Word for word, restate the lines of the data from the first through the one containing "(close_subscription (se_sub x)) (se_appended x))", and nothing else.

Stored data entries

+-------+

(* ===== verification/HealthDelivery.v ===== *)
(** What one durable consumer of the health journal is promised: every matching
    event exactly once, in commit order, without gaps, with at most one batch of
    progress not yet durable, and everything delivered once the loop has run.

    The promise is an invariant of the runs of one session: the consumer's own
    steps, under any database faults, interleaved with appends, notifications,
    prunes that count the consumer among the active ones, the progress of other
    consumers and the writes of the asynchronous state persister. *)

From S2P Require Import Prelude HealthJournal HealthSubscription.

(** The session and the ghost list of the events committed since it started. *)
Record session := mkSession {
  se_db : journal_db;
  se_sub : subscription;
  se_appended : list HealthEvent
}.

(** The row [AppendHealthEvent] writes. *)
Definition appended_row (e : HealthEvent) (now : Z) (db : journal_db) : HealthEvent :=
  with_seq (db_next db) (if GoTime.isZero (he_RecordedAt e) then now else he_RecordedAt e) e.

Definition do_append (e : HealthEvent) (now : Z) (x : session) : session :=
  match AppendHealthEvent e now (se_db x) with
  | (db', Ok _) => mkSession db' (se_sub x) (se_appended x ++ [appended_row e now (se_db x)])
  | (db', Err _) => mkSession db' (se_sub x) (se_appended x)
  end.

Section delivery.
Context (callback : list HealthResultEvent → HealthResultEvent → list GroupNodeState).

Definition do_step (env : environment) (x : session) : session :=
  match step callback env (Some (se_db x)) (se_sub x) with
  | (_, s', Some db') => mkSession db' s' (se_appended x)
  | (_, s', None) => mkSession (se_db x) s' (se_appended x)
  end.

Inductive hstep : session → session → Prop :=
| HAppend x e now : hstep x (do_append e now x)
| HNotify x ev : hstep x (mkSession (se_db x) (notify ev true (se_sub x)) (se_appended x))
| HStep x env : hstep x (do_step env x)
| HRetry x : hstep x (mkSession (se_db x) (retry_fires (se_sub x)) (se_appended x))
| HClose x : hstep x (mkSession (se_db x) (close_subscription (se_sub x)) (se_appended x))
| HPrune x t cs : sub_consumer (se_sub x) ∈ cs →
    hstep x (mkSession (PruneHealthEvents t cs (se_db x)).1 (se_sub x) (se_appended x))
| HOther x c seq ss now fault : c ≠ sub_consumer (se_sub x) →
    hstep x (mkSession (AdvanceHealthCursorWithState c seq ss now fault (se_db x)).1 (se_sub x)
               (se_appended x))
| HPersist x s now db' : UpsertGroupNodeState s now (se_db x) = Ok db' →
    hstep x (mkSession db' (se_sub x) (se_appended x)).

(** The deliveries that came from the journal (inline events and refreshes carry
    no sequence number). *)
Definition journal_log (s : subscription) : list HealthResultEvent :=
  filter (λ ev, 0 < hr_Seq ev) (sub_log s).

(** The deliveries owed for a list of journal rows. *)
Definition owed (s : subscription) (es : list HealthEvent) : list HealthResultEvent :=
  healthResultEvent <$> filter (λ e, matches s e = true) es.

(** [c0] is the cursor the session started at, [i] the number of events applied
    since, [k] the number of them durably committed. *)
Record delivery_core (c0 : Z) (k i : nat) (x : session) : Prop := {
  di_start : 0 ≤ c0;
  di_consumer : sub_consumer (se_sub x) ≠ "";
  di_seqs : he_Seq <$> se_appended x = seqZ (c0 + 1) (Z.of_nat (length (se_appended x)));
  di_next : db_next (se_db x) = c0 + 1 + Z.of_nat (length (se_appended x));
  di_order : (k ≤ i ≤ length (se_appended x))%nat;
  di_lag : (i - k ≤ healthEventReadBatch)%nat;
  di_stored : db_cursors (se_db x) !! sub_consumer (se_sub x) = Some (c0 + Z.of_nat k);
  di_cursor : sub_cursor (se_sub x) = c0 + Z.of_nat i;
  di_rows : filter (λ e, c0 + Z.of_nat k < he_Seq e) (db_events (se_db x)) = drop k (se_appended x);
  di_log : journal_log (se_sub x) = owed (se_sub x) (take i (se_appended x));
  di_pending : sub_pendingCursor (se_sub x) = (if decide (k = i) then 0 else c0 + Z.of_nat i);
  di_gaps : sub_gaps (se_sub x) = 0;
  di_inline : Forall (λ ev, hr_Seq ev ≤ 0) (sub_inline (se_sub x))
}.

Definition owes (s : subscription) : Prop := sub_pendingCursor s ≠ 0 ∨ sub_pendingStates s ≠ [].

(** Progress that is not durable parks the consumer, and a parked consumer has
    something to commit. *)
Definition delivery_inv (c0 : Z) (k i : nat) (x : session) : Prop :=
  delivery_core c0 k i x ∧
  (sub_cursorBlocked (se_sub x) = false → sub_closed (se_sub x) = false → k = i) ∧
  (sub_cursorBlocked (se_sub x) = true → sub_closed (se_sub x) = false → owes (se_sub x)).

(** ** Facts about the ghost list *)
Lemma appended_seq c0 (l : list HealthEvent) j e :
  he_Seq <$> l = seqZ (c0 + 1) (Z.of_nat (length l)) → l !! j = Some e → he_Seq e = c0 + 1 + Z.of_nat j.
Proof.
  intros Hs Hj. assert (Hj' : (he_Seq <$> l) !! j = Some (he_Seq e)) by by rewrite list_lookup_fmap, Hj.
  rewrite Hs in Hj'. apply lookup_seqZ in Hj' as [? ?]. lia.
Qed.

Lemma filter_after_drop c0 (l : list HealthEvent) (j : nat) :
  he_Seq <$> l = seqZ (c0 + 1) (Z.of_nat (length l)) →
  filter (λ e, c0 + Z.of_nat j < he_Seq e) l = drop j l.
Proof.
  intros Hs. rewrite <-(take_drop j l) at 1. rewrite filter_app.
  rewrite (filter_all (λ e, c0 + Z.of_nat j < he_Seq e) (drop j l)).
  2: { apply Forall_lookup_2. intros n e Hn. rewrite lookup_drop in Hn.
       rewrite (appended_seq _ _ _ _ Hs Hn). lia. }
  rewrite (filter_nothing (λ e, c0 + Z.of_nat j < he_Seq e) (take j l)); [done|].
  apply Forall_lookup_2. intros n e Hn. apply lookup_take_Some in Hn as [Hn ?].
  rewrite (appended_seq _ _ _ _ Hs Hn). lia.
Qed.

(** The rows newer than any later cursor are the tail of the ghost list. *)
Lemma rows_after c0 k i x :
  delivery_core c0 k i x → ∀ j, (k ≤ j)%nat →
  filter (λ e, c0 + Z.of_nat j < he_Seq e) (db_events (se_db x)) = drop j (se_appended x).
Proof.
  intros Hinv j Hj.
  rewrite <-(filter_after_drop c0 _ j (di_seqs _ _ _ _ Hinv)).
  rewrite <-(take_drop k (se_appended x)), filter_app at 1.
  rewrite (filter_nothing (λ e, c0 + Z.of_nat j < he_Seq e) (take k (se_appended x))).
  2: { apply Forall_lookup_2. intros n e Hn. apply lookup_take_Some in Hn as [Hn ?].
       rewrite (appended_seq _ _ _ _ (di_seqs _ _ _ _ Hinv) Hn). lia. }
  rewrite <-(di_rows _ _ _ _ Hinv), list_filter_filter. simpl.
  apply list_filter_iff. intros e. lia.
Qed.

(** One read returns the next events, at most one batch of them. *)
Lemma read_batch c0 k i x :
  delivery_core c0 k i x →
  ListHealthEventsAfter (sub_cursor (se_sub x)) (Z.of_nat healthEventReadBatch) (se_db x) =
  take healthEventReadBatch (drop i (se_appended x)).
Proof.
  intros Hinv. unfold ListHealthEventsAfter. rewrite decide_False by (unfold healthEventReadBatch; lia).
  rewrite Nat2Z.id, (di_cursor _ _ _ _ Hinv).
  by rewrite (rows_after _ _ _ _ Hinv i) by apply (di_order _ _ _ _ Hinv).
Qed.
(** ** The steps of the loop *)

(** The fields that only say which events a subscription is for. *)
Definition same_filter (s s' : subscription) : Prop :=
  sub_tags s' = sub_tags s ∧ sub_nodeIDs s' = sub_nodeIDs s ∧ sub_global s' = sub_global s ∧
  sub_consumer s' = sub_consumer s.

+-------+

Answer for the task:
(* ===== verification/HealthDelivery.v ===== *)
(** What one durable consumer of the health journal is promised: every matching
    event exactly once, in commit order, without gaps, with at most one batch of
    progress not yet durable, and everything delivered once the loop has run.

    The promise is an invariant of the runs of one session: the consumer's own
    steps, under any database faults, interleaved with appends, notifications,
    prunes that count the consumer among the active ones, the progress of other
    consumers and the writes of the asynchronous state persister. *)

From S2P Require Import Prelude HealthJournal HealthSubscription.

(** The session and the ghost list of the events committed since it started. *)
Record session := mkSession {
  se_db : journal_db;
  se_sub : subscription;
  se_appended : list HealthEvent
}.

(** The row [AppendHealthEvent] writes. *)
Definition appended_row (e : HealthEvent) (now : Z) (db : journal_db) : HealthEvent :=
  with_seq (db_next db) (if GoTime.isZero (he_RecordedAt e) then now else he_RecordedAt e) e.

Definition do_append (e : HealthEvent) (now : Z) (x : session) : session :=
  match AppendHealthEvent e now (se_db x) with
  | (db', Ok _) => mkSession db' (se_sub x) (se_appended x ++ [appended_row e now (se_db x)])
  | (db', Err _) => mkSession db' (se_sub x) (se_appended x)
  end.

Section delivery.
Context (callback : list HealthResultEvent → HealthResultEvent → list GroupNodeState).

Definition do_step (env : environment) (x : session) : session :=
  match step callback env (Some (se_db x)) (se_sub x) with
  | (_, s', Some db') => mkSession db' s' (se_appended x)
  | (_, s', None) => mkSession (se_db x) s' (se_appended x)
  end.

Inductive hstep : session → session → Prop :=
| HAppend x e now : hstep x (do_append e now x)
| HNotify x ev : hstep x (mkSession (se_db x) (notify ev true (se_sub x)) (se_appended x))
| HStep x env : hstep x (do_step env x)
| HRetry x : hstep x (mkSession (se_db x) (retry_fires (se_sub x)) (se_appended x))
| HClose x : hstep x (mkSession (se_db x) (close_subscription (se_sub x)) (se_appended x))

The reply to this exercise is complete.